Mr. Manning cosa significa per Toronto Fc l’invito a un torneo giovanile importante come quello di Viareggio?
«Siamo davvero felici, è senza dubbio uno dei migliori tornei giovanili al mondo dove tutti i migliori club d’Italia e del mondo mandano le loro formazioni Primavera. Per noi è importante perché ci permette di misurare il livello dei nostri giovani facendoli confrontare con alcuni dei migliori pari età del mondo. È un ottimo modo per valutarci».
Inoltre permette a Tfc di inserire il suo nome nella mappa del calcio giovanile mondiale.
«Potenzialmente sì. Il mio obiettivo è di partecipare ogni anno a questo torneo con Toronto Fc III e se riusciamo a fare bene questo ci farà senza dubbio da vetrina, dando modo ai nostri migliori giocatori di mettersi in mostra con i club europei. E poi può servire a noi per vedere alcuni giovani giocatori europei per la nostra prima squadra. È anche una grande opportunità per scoprire giocatori».

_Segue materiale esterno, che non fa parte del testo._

(* ===== verification/Merkle.v ===== *)
(** * Merkle sets and their witnesses

    The canonical Merkle set root, frontier and paths of
    [crates/msphf-core/src/merkle.rs]; the membership and non-membership
    witnesses a client builds ([crates/cityg-client/src/witness.rs]); their
    validation ([crates/msphf-core/src/witness.rs]) and the anchored
    adjacency checks of the acceptor
    ([crates/msphf-orchestrator/src/accept/mod.rs]).  The RPO-256 hash is a
    parameter: every theorem holds for any function of its type.

    The theorems: the root exists for every strictly increasing set and binds
    the set among sets of the same size, a path built for a member validates
    against the root, and non-membership validation accepts an empty path for
    almost every query. *)

From S2P Require Import Prelude Hash Errors.

(** [rpo256::v2]: [node], [interval_node] and [hash_with_tag]. *)
Class MerkleHash := {
  rpo_node : bytes -> bytes -> bytes;
  rpo_interval_node : bytes -> bytes -> bytes;
  rpo_hash_with_tag : Z -> bytes -> bytes
}.

(** Digests are 32 bytes. *)
Class MerkleHashLaws (MH : MerkleHash) := {
  rpo_node_len : forall l r, len (rpo_node l r) = 32;
  rpo_tag_len : forall t m, len (rpo_hash_with_tag t m) = 32
}.

Definition MAX_MERKLE_DEPTH : Z := 64.

Record RawPathEntry := { sibling : bytes; dir : Z }.

Record RawMembershipWitness := { rmw_leaf_id : bytes; rmw_root : bytes; rmw_path : list RawPathEntry }.

Record RawNonMembershipWitness := {
  rnw_query : bytes;
  rnw_root : bytes;
  rnw_left : option bytes;
  rnw_right : option bytes;
  rnw_path : list RawPathEntry;
  rnw_left_below : list RawPathEntry;
  rnw_right_below : list RawPathEntry;
  rnw_above : list RawPathEntry;
  rnw_nmint : option bytes;
  rnw_lca_left_height : option Z;
  rnw_lca_right_height : option Z
}.

Record ValidatedMembership := { vm_leaf_id : bytes; vm_root : bytes; vm_path : list (Z * bytes) }.

Record ValidatedNonMembership := {
  vn_query : bytes;
  vn_root : bytes;
  vn_left : option bytes;
  vn_right : option bytes;
  vn_path : list (Z * bytes)
}.

#[global] Instance raw_path_entry_eq_dec : EqDecision RawPathEntry.
Proof. solve_decision. Defined.

Section Merkle.
  Context {MH : MerkleHash}.

(** ** [merkle.rs] *)

Definition hash_node (left right : bytes) : bytes := rpo_node left right.
Definition hash_interval (left right : bytes) : bytes := rpo_interval_node left right.
(** The memoised hash returns the digest, keeps the cache correct and, without
    a base cache, fills it for the whole subtree. *)
Lemma cached_hash_spec snap s0 base fuel i cache :
  len snap = 2 * n - 1 -> base_ok s0 base ->
  0 <= i < 2 * n - 1 -> (height n i < fuel)%nat -> same_below n snap s0 i ->
  cache_ok s0 cache ->
  exists cache', compute_barrier_subtree_hash_cached fuel i n n snap base cache
      = Ok (node_digest n s0 i, cache') /\ cache_ok s0 cache' /\ grows cache cache' /\
    (base = None -> closed_for all_nodes cache ->
      closed_for all_nodes cache' /\ covers all_nodes i cache cache').
Proof using Hv.
  intros Hlen Hbase. pose proof (n_max_bounds n Hv) as (_ & _ & ?).
  revert i cache; induction fuel as [|fuel IH]; intros i cache Hi Hf Hs Hc; [lia|].
  cbn [compute_barrier_subtree_hash_cached].
  destruct (cache !! i) as [v|] eqn:Ec.
  { destruct (Hc i v Ec) as [_ ->]. exists cache. split_and!; [done|done|apply grows_refl|].
    intros _ Hcl. split; [done|]. apply covers_hit; [done|by eauto]. }
  destruct (base_cache_get base i) as [v|] eqn:Eb.
  { rewrite (base_cache_get_ok s0 base i v) by done. exists cache. split_and!; [done|done|apply grows_refl|].
    intros ->. done. }
  replace (sat_sub n 1) with (n - 1) by (unfold sat_sub; lia).
  destruct (vget_is_Some snap i ltac:(lia)) as [pk Hpk]. rewrite Hpk. cbn [ok_or mbind result_bind].
  rewrite (Hs i (below_refl n i Hi)) in Hpk.
  destruct (n - 1 <=? i) eqn:E; bool_prop.
  - rewrite (node_digest_leaf n Hv s0) by (done || lia). cbn.
    eexists; split; [done|]. split; [by apply cache_ok_insert|].
    split; [apply grows_insert, grows_refl|]. intros _ Hcl.
    assert (covers all_nodes i cache (<[i := node_digest n s0 i]> cache)) by (apply covers_insert_leaf; lia).
    split; [|done]. apply (closed_for_insert _ _ _ cache); (done || lia).
  - destruct (height_internal n Hv i ltac:(lia)) as (h & Hh & Hl & Hr).
    rewrite (child_indices_ok n Hv) by lia. cbn [fst snd mbind result_bind].
    destruct (same_below_children n snap s0 i ltac:(lia) Hs) as [Hsl Hsr].
    destruct (IH (2 * i + 1) cache ltac:(lia) ltac:(lia) Hsl Hc) as (c1 & -> & Hc1 & Hg1 & Hv1).
    cbn [fst snd mbind result_bind].
    destruct (IH (2 * i + 2) c1 ltac:(lia) ltac:(lia) Hsr Hc1) as (c2 & -> & Hc2 & Hg2 & Hv2).
    cbn [fst snd mbind result_bind].
    rewrite (node_digest_internal n Hv s0) by (done || lia). cbn.
    eexists; split; [done|]. split; [by apply cache_ok_insert|].
    split; [by eapply grows_insert, grows_trans|].
    intros Hn Hcl. destruct (Hv1 Hn Hcl) as [Hcl1 Hcov1]. destruct (Hv2 Hn Hcl1) as [Hcl2 Hcov2].
    assert (covers all_nodes i cache (<[i := node_digest n s0 i]> c2)).
    { eapply covers_insert_node; [lia|done|done]. }
    split; [|done]. apply (closed_for_insert _ _ _ cache); (done || lia).
Qed.

(** *** Incremental rehash *)

Section AfterChanges.
  Context (input : BarrierHashAfterInput) (s0 new : snapshot) (Hnew : hai_updated_entries input = new).
  Context (Hn1 : hai_n_max input = n) (Hn2 : hai_n_max_usize input = n).
  Context (Hlen : len new = 2 * n - 1).
  Context (Hbase : base_ok s0 (hai_base_before_cache input)).
  (** A node outside the impacted set has the same subtree as before. *)
  Context (Himp : forall i, 0 <= i < 2 * n - 1 -> i ∉ hai_impacted_nodes input -> same_below n new s0 i).
  (** The impacted set is closed under ancestors. *)
  Context (Hup : forall i x, 0 <= i -> below n i x -> x ∈ hai_impacted_nodes input ->
                   i ∈ hai_impacted_nodes input).

Lemma covers_not_impacted i cache :
  0 <= i -> i ∉ hai_impacted_nodes input -> covers (hai_impacted_nodes input) i cache cache.
Proof using Hup. intros Hi Hni. split; [done|]. intros x Hb Hx. exfalso. by eapply Hni, Hup. Qed.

Un personaggio chiave del vostro sbarco al Viareggio è stato Roberto Bettega. Qual è stato il suo ruolo in questa vicenda?
«Mesi fa era in città e Bob Iarusci lo ha portato al Kia Training Ground per fargli visitare l’impianto. Gli abbiamo mostrato le nostre giovanili e spiegato come lavoriamo, così ci ha parlato del Viareggio dicendoci che conosceva il direttore del torneo. Ha chiesto se eravamo interessati e io gli ho detto assolutamente di sì. Ci siamo messi in contatto con il suo amico che ci ha mandato una richiesta formale di partecipazione su invito di Roberto e ci hanno accettato. Lui ha garantito per noi che siamo una squadra forte e un gruppo professionale che può portare una buona squadra a Viareggio».
È bello vedere che una leggenda del calcio italiano come Bettega è ancora così legata a Toronto.
«Assolutamente sì».
Bettega è anche un simbolo importante dei Blizzard, quindi del calcio torontino pre-Tfc. Lei è stato il primo presidente di Tfc a voler rendere omaggio alle vecchie squadre di Toronto. Perché?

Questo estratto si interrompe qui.